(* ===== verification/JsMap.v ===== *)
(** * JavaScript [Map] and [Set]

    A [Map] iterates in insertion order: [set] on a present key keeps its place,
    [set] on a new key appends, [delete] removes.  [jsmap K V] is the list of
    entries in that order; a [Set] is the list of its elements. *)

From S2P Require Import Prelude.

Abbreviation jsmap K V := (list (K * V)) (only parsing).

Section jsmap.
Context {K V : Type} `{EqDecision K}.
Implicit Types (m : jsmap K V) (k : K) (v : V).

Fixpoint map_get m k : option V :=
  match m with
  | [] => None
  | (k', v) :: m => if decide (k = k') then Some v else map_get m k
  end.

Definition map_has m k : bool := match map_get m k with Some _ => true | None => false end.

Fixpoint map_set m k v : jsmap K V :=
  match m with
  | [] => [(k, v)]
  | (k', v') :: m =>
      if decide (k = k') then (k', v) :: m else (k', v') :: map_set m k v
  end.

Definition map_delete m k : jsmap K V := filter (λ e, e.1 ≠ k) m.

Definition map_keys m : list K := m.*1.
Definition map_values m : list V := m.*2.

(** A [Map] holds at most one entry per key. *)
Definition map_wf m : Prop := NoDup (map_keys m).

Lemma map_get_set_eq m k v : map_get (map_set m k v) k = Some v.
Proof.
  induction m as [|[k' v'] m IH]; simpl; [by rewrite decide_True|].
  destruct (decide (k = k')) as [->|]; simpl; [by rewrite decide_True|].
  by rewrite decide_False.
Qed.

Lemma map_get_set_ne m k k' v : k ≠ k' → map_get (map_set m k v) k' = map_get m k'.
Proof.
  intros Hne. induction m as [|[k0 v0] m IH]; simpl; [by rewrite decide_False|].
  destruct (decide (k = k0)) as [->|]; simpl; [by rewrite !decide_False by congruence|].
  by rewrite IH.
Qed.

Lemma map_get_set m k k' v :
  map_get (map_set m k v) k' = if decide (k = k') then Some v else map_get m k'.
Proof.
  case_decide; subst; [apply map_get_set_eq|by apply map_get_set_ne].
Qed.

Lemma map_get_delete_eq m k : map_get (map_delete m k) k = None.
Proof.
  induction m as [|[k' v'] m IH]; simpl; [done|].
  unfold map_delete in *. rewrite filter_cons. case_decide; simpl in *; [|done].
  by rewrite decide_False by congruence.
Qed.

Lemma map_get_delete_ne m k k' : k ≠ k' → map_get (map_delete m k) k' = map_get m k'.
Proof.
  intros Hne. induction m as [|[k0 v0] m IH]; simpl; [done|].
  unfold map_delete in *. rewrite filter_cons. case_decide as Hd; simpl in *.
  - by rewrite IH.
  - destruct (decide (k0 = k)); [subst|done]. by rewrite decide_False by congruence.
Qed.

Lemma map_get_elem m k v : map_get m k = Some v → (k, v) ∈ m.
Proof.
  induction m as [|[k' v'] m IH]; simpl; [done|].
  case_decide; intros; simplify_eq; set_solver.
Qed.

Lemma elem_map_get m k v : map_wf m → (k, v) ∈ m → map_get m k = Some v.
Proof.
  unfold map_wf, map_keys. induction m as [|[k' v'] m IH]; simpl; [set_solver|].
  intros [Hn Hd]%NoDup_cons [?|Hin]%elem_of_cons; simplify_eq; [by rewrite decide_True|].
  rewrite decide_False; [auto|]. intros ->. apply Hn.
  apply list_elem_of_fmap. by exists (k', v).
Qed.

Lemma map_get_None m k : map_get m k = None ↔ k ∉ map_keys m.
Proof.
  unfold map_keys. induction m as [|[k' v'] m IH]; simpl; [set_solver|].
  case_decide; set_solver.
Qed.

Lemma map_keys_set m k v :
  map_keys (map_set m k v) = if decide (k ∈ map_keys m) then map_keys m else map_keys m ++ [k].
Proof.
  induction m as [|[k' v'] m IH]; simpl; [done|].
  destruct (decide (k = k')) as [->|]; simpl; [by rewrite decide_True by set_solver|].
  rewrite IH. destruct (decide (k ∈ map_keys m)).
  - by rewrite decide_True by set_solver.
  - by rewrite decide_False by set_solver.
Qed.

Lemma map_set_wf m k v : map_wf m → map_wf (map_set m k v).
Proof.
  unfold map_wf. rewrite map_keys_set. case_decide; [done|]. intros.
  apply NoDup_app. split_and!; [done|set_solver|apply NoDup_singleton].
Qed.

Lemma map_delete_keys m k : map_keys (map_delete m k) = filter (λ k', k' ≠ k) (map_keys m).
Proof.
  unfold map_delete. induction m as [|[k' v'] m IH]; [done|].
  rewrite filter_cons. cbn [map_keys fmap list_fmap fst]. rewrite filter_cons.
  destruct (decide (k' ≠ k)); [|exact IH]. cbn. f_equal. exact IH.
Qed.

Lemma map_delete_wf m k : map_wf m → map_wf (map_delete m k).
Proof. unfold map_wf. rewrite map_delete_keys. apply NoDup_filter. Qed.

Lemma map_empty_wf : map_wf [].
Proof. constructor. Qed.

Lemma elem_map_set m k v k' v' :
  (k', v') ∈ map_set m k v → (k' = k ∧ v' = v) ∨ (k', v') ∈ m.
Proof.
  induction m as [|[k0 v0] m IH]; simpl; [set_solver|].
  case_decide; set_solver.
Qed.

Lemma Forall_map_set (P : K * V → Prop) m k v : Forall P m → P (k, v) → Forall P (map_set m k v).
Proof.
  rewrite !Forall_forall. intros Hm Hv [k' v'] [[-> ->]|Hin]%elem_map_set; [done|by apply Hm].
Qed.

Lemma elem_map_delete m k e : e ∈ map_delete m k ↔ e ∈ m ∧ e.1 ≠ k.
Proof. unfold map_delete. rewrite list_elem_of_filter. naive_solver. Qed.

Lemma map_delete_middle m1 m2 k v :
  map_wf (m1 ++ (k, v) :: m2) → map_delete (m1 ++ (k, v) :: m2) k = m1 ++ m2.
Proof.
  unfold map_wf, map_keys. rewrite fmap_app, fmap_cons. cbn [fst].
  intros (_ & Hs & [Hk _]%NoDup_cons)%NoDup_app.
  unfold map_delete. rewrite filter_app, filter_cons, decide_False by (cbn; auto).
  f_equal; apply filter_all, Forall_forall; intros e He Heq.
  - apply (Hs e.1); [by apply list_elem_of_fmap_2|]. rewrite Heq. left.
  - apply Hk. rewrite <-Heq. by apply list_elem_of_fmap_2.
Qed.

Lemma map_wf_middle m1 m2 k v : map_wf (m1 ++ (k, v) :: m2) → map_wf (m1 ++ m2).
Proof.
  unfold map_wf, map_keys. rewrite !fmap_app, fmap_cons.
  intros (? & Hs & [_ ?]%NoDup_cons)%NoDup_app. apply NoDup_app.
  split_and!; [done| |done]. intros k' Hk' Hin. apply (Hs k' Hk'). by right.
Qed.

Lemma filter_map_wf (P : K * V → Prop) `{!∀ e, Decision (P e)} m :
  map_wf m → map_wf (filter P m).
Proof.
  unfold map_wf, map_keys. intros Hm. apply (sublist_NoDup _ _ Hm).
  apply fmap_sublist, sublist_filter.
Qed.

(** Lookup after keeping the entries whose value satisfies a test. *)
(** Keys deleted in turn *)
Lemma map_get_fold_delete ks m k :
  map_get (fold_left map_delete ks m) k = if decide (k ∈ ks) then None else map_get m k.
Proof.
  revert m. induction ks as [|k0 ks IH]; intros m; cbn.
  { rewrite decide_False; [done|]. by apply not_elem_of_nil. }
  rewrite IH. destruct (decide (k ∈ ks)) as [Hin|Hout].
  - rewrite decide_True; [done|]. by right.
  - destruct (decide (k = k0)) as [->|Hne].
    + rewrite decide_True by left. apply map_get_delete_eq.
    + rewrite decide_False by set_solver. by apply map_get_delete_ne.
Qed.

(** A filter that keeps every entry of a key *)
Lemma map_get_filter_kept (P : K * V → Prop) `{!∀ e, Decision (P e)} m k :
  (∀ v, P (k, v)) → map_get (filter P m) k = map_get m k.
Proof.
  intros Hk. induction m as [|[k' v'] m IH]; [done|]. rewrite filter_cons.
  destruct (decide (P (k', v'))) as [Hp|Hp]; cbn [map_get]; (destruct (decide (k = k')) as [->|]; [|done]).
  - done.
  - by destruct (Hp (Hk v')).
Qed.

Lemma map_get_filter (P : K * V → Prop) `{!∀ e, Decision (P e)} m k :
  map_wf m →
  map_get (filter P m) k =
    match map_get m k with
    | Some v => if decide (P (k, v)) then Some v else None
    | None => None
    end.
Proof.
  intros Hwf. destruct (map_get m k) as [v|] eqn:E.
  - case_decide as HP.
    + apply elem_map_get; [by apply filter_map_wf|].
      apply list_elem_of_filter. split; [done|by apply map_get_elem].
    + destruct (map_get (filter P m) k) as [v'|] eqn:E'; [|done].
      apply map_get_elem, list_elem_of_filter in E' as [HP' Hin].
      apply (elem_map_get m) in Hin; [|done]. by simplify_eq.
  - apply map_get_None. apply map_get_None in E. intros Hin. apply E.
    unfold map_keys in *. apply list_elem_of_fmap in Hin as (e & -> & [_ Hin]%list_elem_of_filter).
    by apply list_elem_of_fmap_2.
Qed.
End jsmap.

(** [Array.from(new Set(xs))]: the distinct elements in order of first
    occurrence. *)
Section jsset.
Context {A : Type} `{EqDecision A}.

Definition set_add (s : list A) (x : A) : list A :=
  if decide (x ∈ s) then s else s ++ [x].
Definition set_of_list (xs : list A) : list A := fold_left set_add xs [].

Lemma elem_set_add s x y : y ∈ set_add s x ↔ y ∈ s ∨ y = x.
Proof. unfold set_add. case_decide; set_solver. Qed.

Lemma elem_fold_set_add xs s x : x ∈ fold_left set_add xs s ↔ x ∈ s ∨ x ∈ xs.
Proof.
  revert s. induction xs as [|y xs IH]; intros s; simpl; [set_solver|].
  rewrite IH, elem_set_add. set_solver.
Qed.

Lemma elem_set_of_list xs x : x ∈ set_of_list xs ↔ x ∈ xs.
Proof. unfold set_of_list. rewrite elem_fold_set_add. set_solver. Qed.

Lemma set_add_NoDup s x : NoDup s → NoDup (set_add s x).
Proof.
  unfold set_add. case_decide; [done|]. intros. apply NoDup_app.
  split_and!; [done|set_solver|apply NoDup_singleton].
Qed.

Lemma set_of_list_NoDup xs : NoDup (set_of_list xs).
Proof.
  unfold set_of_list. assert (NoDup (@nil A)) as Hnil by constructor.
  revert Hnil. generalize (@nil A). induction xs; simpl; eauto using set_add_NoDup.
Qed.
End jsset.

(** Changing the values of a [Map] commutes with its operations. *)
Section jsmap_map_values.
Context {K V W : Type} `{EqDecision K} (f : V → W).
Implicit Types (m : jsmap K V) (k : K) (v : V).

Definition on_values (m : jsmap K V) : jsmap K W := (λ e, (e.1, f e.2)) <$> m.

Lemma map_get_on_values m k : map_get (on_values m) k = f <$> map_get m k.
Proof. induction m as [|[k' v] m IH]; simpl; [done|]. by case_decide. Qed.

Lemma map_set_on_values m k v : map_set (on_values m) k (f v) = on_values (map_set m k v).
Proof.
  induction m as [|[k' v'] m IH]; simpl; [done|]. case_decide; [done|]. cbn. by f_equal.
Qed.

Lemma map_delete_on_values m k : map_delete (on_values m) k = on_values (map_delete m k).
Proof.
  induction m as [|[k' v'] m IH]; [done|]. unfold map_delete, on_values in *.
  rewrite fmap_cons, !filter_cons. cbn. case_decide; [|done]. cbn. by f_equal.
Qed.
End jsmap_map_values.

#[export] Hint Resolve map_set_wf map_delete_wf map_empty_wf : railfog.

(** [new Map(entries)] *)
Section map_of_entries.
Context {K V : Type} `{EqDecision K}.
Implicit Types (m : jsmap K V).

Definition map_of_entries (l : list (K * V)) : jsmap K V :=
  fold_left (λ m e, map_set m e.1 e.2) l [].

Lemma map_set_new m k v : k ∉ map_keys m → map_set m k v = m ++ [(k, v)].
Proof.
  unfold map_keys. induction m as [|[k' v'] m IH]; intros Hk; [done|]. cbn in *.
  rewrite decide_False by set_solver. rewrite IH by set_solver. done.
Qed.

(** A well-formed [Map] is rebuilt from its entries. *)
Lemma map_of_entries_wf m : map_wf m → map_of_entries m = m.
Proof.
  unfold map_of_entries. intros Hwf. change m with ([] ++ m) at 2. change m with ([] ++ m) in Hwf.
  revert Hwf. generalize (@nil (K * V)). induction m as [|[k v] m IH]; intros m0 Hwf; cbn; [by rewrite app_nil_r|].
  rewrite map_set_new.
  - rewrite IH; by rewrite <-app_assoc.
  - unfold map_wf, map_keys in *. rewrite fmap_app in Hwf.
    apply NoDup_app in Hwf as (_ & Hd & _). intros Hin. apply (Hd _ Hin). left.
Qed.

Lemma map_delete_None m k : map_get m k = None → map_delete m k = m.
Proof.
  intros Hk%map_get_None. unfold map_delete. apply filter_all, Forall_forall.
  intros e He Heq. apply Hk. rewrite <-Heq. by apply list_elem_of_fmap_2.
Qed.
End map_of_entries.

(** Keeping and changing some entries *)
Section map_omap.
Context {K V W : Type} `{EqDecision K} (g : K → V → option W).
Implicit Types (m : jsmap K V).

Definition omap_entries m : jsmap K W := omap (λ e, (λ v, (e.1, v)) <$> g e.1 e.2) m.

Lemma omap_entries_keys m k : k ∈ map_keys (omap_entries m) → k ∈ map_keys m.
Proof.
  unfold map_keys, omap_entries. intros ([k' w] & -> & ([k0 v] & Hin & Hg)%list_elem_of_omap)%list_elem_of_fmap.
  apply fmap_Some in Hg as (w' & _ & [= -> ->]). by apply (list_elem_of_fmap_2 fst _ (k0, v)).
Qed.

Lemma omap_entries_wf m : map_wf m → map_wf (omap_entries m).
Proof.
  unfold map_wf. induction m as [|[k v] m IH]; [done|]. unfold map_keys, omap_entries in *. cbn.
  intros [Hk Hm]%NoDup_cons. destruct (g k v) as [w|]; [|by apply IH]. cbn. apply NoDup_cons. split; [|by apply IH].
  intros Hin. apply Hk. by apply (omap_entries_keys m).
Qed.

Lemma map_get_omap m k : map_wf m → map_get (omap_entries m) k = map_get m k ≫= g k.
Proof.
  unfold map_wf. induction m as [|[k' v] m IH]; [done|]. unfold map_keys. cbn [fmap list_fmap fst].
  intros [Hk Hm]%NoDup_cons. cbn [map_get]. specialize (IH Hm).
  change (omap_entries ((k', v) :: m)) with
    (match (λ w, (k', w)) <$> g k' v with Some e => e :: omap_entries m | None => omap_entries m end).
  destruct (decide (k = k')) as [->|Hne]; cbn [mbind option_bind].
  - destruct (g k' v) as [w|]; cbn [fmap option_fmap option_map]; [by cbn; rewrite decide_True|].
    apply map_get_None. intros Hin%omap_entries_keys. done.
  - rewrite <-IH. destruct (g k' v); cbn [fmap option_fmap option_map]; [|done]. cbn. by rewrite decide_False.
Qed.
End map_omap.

_ _ _ _ _ _ _

▶ [What you have to do]: Filter the records above down to the lines containing "that".

▶ [Answer section]:
    entries in that order; a [Set] is the list of its elements. *)
(** A filter that keeps every entry of a key *)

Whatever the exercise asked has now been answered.